> Brief: The data below holds a line containing "as (Hlog2 &" and a line containing "(chatMessages"; please quote exactly those two lines and every line between them, and nothing else.

[Saved data entries]
--*--

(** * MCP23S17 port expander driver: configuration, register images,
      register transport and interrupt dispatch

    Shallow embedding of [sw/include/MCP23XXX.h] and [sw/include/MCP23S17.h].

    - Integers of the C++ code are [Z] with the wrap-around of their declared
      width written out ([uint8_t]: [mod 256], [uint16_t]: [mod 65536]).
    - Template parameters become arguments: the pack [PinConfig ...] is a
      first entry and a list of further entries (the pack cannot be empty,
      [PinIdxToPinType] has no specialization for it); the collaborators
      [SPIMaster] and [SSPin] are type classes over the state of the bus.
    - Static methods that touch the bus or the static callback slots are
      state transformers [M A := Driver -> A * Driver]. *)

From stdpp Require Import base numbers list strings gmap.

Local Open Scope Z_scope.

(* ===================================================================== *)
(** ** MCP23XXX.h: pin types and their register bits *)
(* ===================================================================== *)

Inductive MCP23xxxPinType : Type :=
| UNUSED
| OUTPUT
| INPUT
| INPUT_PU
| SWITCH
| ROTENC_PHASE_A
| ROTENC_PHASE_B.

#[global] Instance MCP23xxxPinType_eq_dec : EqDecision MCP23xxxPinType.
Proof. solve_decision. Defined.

--*--

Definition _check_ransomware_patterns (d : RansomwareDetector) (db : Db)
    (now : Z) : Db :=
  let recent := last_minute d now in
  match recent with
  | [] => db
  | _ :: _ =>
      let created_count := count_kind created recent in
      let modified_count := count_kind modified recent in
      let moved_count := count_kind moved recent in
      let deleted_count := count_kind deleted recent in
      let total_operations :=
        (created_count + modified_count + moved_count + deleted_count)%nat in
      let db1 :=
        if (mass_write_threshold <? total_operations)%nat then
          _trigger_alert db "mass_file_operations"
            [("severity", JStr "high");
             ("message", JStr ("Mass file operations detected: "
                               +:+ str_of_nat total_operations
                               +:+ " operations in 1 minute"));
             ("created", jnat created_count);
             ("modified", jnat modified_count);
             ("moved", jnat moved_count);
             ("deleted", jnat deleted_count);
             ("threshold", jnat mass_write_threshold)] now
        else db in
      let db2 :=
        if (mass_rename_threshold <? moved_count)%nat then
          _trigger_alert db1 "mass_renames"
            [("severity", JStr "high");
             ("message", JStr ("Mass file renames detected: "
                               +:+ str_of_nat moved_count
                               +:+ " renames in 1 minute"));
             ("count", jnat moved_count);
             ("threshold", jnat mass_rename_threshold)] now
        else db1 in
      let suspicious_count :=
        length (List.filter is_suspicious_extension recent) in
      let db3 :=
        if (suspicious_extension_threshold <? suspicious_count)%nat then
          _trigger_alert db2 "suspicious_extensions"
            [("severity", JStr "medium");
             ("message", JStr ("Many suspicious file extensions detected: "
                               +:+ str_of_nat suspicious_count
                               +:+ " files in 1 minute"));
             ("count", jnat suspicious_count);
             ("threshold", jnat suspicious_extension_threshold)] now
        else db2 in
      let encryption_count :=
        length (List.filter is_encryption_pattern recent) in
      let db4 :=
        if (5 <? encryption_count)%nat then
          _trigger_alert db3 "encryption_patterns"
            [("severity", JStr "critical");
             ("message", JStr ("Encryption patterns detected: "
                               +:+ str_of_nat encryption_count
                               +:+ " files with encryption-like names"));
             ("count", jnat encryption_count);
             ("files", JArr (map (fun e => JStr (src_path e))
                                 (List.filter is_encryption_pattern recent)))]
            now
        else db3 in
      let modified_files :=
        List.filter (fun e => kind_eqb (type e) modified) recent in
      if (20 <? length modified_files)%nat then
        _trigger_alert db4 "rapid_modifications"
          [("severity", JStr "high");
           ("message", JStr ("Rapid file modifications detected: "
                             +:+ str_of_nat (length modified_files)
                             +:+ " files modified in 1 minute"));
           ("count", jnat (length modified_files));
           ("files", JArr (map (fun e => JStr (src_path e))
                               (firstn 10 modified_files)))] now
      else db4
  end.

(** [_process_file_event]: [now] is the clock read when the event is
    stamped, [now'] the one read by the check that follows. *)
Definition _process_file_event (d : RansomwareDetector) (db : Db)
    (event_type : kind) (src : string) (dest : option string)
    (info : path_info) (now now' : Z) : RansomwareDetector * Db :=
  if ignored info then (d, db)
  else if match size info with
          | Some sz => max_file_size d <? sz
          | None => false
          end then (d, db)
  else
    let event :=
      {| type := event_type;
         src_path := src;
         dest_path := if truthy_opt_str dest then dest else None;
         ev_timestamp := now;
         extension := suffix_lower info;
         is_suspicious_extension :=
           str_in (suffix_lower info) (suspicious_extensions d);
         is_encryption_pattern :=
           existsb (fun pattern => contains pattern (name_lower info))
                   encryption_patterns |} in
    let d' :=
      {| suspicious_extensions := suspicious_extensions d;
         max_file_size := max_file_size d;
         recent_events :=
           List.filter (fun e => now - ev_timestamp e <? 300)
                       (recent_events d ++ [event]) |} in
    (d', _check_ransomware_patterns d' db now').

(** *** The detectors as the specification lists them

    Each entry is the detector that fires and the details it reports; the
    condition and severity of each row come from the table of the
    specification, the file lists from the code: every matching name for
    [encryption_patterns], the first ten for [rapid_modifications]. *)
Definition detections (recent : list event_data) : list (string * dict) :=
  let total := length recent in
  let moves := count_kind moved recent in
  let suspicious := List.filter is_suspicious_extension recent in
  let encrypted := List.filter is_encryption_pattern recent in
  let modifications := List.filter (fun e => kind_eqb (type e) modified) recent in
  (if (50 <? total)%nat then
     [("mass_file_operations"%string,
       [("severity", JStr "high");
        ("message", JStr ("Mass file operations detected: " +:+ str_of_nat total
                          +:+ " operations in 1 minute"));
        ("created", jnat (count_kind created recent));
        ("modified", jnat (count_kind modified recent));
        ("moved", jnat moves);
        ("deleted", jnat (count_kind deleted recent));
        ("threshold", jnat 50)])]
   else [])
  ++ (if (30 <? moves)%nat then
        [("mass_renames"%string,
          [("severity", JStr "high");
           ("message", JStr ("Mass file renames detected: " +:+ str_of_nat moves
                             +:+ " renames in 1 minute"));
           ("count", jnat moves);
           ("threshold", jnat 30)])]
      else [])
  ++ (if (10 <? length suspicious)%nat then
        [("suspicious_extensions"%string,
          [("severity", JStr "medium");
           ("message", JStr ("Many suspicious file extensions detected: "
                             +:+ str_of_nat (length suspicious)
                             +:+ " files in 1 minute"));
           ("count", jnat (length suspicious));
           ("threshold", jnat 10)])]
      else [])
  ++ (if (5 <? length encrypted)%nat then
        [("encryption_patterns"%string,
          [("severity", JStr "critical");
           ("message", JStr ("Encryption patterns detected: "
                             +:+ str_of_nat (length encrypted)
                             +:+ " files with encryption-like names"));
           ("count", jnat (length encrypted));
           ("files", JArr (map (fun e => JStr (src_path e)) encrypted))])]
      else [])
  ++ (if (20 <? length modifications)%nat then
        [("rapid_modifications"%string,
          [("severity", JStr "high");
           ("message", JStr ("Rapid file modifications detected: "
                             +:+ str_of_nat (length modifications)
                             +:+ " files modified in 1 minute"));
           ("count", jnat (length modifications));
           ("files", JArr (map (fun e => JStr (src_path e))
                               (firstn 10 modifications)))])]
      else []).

--*--

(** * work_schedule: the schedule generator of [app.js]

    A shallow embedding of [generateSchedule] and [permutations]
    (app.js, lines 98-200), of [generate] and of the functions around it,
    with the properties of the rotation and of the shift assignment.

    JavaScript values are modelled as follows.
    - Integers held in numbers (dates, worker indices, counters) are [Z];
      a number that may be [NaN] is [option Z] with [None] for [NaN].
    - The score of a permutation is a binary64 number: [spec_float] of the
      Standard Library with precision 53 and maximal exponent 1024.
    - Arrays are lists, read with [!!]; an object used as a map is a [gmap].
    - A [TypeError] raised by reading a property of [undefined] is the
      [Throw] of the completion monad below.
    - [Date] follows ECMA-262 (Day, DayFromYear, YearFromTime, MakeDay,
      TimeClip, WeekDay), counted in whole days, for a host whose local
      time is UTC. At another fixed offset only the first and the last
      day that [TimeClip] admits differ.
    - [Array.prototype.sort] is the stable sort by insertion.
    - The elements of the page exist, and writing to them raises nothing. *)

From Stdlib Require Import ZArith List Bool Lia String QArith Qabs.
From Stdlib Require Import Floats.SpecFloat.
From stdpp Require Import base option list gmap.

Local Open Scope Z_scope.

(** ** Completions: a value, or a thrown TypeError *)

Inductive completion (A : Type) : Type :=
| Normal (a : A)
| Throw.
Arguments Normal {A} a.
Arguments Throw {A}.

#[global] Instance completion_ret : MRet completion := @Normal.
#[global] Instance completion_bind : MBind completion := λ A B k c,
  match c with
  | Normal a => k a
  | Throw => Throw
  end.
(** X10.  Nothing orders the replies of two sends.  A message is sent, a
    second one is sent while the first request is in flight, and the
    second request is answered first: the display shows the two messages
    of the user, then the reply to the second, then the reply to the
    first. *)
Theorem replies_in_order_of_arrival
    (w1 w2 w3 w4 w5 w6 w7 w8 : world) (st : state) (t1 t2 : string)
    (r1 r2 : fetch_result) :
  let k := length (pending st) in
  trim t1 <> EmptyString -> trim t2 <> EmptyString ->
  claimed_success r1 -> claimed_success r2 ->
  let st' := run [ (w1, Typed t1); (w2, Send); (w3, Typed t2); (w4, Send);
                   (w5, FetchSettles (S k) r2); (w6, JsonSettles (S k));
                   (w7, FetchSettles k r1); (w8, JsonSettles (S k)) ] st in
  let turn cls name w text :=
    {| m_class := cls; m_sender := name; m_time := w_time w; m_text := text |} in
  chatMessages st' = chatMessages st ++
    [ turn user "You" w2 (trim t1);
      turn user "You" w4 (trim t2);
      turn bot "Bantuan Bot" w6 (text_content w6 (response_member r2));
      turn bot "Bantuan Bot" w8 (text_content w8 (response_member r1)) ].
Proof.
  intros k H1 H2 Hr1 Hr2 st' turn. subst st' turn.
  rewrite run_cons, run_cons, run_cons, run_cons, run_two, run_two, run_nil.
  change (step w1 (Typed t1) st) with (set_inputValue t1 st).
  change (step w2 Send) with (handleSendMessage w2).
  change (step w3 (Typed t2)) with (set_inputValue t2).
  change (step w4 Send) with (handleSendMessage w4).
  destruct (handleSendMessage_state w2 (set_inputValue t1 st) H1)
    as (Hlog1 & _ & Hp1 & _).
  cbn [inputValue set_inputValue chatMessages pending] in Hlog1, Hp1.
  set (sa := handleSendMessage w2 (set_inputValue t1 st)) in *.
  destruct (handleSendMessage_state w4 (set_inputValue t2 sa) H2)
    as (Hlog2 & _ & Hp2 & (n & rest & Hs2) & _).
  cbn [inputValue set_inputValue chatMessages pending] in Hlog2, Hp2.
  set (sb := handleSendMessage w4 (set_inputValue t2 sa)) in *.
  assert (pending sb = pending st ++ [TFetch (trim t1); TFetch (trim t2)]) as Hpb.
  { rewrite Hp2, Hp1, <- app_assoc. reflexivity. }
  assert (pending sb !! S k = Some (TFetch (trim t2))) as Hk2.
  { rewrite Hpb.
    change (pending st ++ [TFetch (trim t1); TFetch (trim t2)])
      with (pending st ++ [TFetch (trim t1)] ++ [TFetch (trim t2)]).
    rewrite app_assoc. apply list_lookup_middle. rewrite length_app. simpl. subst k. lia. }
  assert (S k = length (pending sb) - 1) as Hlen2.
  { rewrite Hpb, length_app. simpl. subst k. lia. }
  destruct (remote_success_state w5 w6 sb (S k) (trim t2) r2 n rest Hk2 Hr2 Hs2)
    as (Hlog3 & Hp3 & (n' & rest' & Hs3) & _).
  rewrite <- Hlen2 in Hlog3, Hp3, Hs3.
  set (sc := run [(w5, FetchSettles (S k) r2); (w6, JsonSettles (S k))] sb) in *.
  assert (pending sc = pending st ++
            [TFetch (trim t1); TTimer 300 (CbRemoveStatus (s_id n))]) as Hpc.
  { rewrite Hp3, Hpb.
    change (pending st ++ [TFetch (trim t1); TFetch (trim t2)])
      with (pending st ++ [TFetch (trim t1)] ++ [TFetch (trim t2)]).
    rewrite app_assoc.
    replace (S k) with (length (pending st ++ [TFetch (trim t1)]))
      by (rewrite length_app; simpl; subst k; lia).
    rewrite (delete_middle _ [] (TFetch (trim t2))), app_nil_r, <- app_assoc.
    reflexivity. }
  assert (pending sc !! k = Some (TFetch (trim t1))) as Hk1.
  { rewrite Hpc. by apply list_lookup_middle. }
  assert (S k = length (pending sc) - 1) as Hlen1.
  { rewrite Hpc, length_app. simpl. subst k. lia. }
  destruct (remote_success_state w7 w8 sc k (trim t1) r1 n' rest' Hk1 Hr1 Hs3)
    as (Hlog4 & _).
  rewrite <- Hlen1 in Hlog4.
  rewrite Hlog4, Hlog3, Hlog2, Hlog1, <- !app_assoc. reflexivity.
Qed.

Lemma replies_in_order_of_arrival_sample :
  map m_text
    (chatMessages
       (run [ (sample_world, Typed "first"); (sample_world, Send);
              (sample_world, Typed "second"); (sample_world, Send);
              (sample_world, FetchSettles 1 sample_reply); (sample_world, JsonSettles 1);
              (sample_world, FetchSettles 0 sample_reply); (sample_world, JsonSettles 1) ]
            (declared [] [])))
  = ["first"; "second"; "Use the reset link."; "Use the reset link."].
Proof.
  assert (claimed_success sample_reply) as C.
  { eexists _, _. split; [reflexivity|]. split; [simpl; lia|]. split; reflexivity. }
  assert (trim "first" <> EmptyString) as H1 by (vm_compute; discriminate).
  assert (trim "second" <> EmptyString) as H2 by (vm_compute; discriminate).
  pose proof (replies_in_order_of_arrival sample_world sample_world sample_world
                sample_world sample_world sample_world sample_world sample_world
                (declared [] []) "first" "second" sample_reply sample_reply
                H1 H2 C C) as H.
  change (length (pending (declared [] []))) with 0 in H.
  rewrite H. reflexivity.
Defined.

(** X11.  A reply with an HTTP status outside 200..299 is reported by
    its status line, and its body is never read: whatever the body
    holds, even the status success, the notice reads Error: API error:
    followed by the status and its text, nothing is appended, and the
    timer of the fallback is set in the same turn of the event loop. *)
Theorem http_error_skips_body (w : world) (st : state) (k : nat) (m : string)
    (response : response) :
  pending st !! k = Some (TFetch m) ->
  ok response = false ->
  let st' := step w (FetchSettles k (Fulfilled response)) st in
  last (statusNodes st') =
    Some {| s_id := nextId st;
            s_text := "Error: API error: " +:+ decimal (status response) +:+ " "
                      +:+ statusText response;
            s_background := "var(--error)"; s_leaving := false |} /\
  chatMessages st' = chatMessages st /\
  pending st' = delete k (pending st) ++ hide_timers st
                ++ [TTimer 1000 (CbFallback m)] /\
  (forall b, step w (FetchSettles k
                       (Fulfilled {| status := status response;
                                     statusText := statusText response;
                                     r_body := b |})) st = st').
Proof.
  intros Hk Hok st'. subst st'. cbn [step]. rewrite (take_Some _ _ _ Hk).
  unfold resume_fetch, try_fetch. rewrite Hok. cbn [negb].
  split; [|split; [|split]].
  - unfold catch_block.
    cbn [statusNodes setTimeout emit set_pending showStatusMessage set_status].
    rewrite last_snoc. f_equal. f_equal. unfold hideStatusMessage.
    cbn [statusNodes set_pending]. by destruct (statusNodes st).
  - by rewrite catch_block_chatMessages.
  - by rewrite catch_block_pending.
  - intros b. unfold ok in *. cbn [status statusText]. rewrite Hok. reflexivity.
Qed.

--*--

> Result for this exercise:
    as (Hlog2 & _ & Hp2 & (n & rest & Hs2) & _).
  cbn [inputValue set_inputValue chatMessages pending] in Hlog2, Hp2.
  set (sb := handleSendMessage w4 (set_inputValue t2 sa)) in *.
  assert (pending sb = pending st ++ [TFetch (trim t1); TFetch (trim t2)]) as Hpb.
  { rewrite Hp2, Hp1, <- app_assoc. reflexivity. }
  assert (pending sb !! S k = Some (TFetch (trim t2))) as Hk2.
  { rewrite Hpb.
    change (pending st ++ [TFetch (trim t1); TFetch (trim t2)])
      with (pending st ++ [TFetch (trim t1)] ++ [TFetch (trim t2)]).
    rewrite app_assoc. apply list_lookup_middle. rewrite length_app. simpl. subst k. lia. }
  assert (S k = length (pending sb) - 1) as Hlen2.
  { rewrite Hpb, length_app. simpl. subst k. lia. }
  destruct (remote_success_state w5 w6 sb (S k) (trim t2) r2 n rest Hk2 Hr2 Hs2)
    as (Hlog3 & Hp3 & (n' & rest' & Hs3) & _).
  rewrite <- Hlen2 in Hlog3, Hp3, Hs3.
  set (sc := run [(w5, FetchSettles (S k) r2); (w6, JsonSettles (S k))] sb) in *.
  assert (pending sc = pending st ++
            [TFetch (trim t1); TTimer 300 (CbRemoveStatus (s_id n))]) as Hpc.
  { rewrite Hp3, Hpb.
    change (pending st ++ [TFetch (trim t1); TFetch (trim t2)])
      with (pending st ++ [TFetch (trim t1)] ++ [TFetch (trim t2)]).
    rewrite app_assoc.
    replace (S k) with (length (pending st ++ [TFetch (trim t1)]))
      by (rewrite length_app; simpl; subst k; lia).
    rewrite (delete_middle _ [] (TFetch (trim t2))), app_nil_r, <- app_assoc.
    reflexivity. }
  assert (pending sc !! k = Some (TFetch (trim t1))) as Hk1.
  { rewrite Hpc. by apply list_lookup_middle. }
  assert (S k = length (pending sc) - 1) as Hlen1.
  { rewrite Hpc, length_app. simpl. subst k. lia. }
  destruct (remote_success_state w7 w8 sc k (trim t1) r1 n' rest' Hk1 Hr1 Hs3)
    as (Hlog4 & _).
  rewrite <- Hlen1 in Hlog4.
  rewrite Hlog4, Hlog3, Hlog2, Hlog1, <- !app_assoc. reflexivity.
Qed.

Lemma replies_in_order_of_arrival_sample :
  map m_text
    (chatMessages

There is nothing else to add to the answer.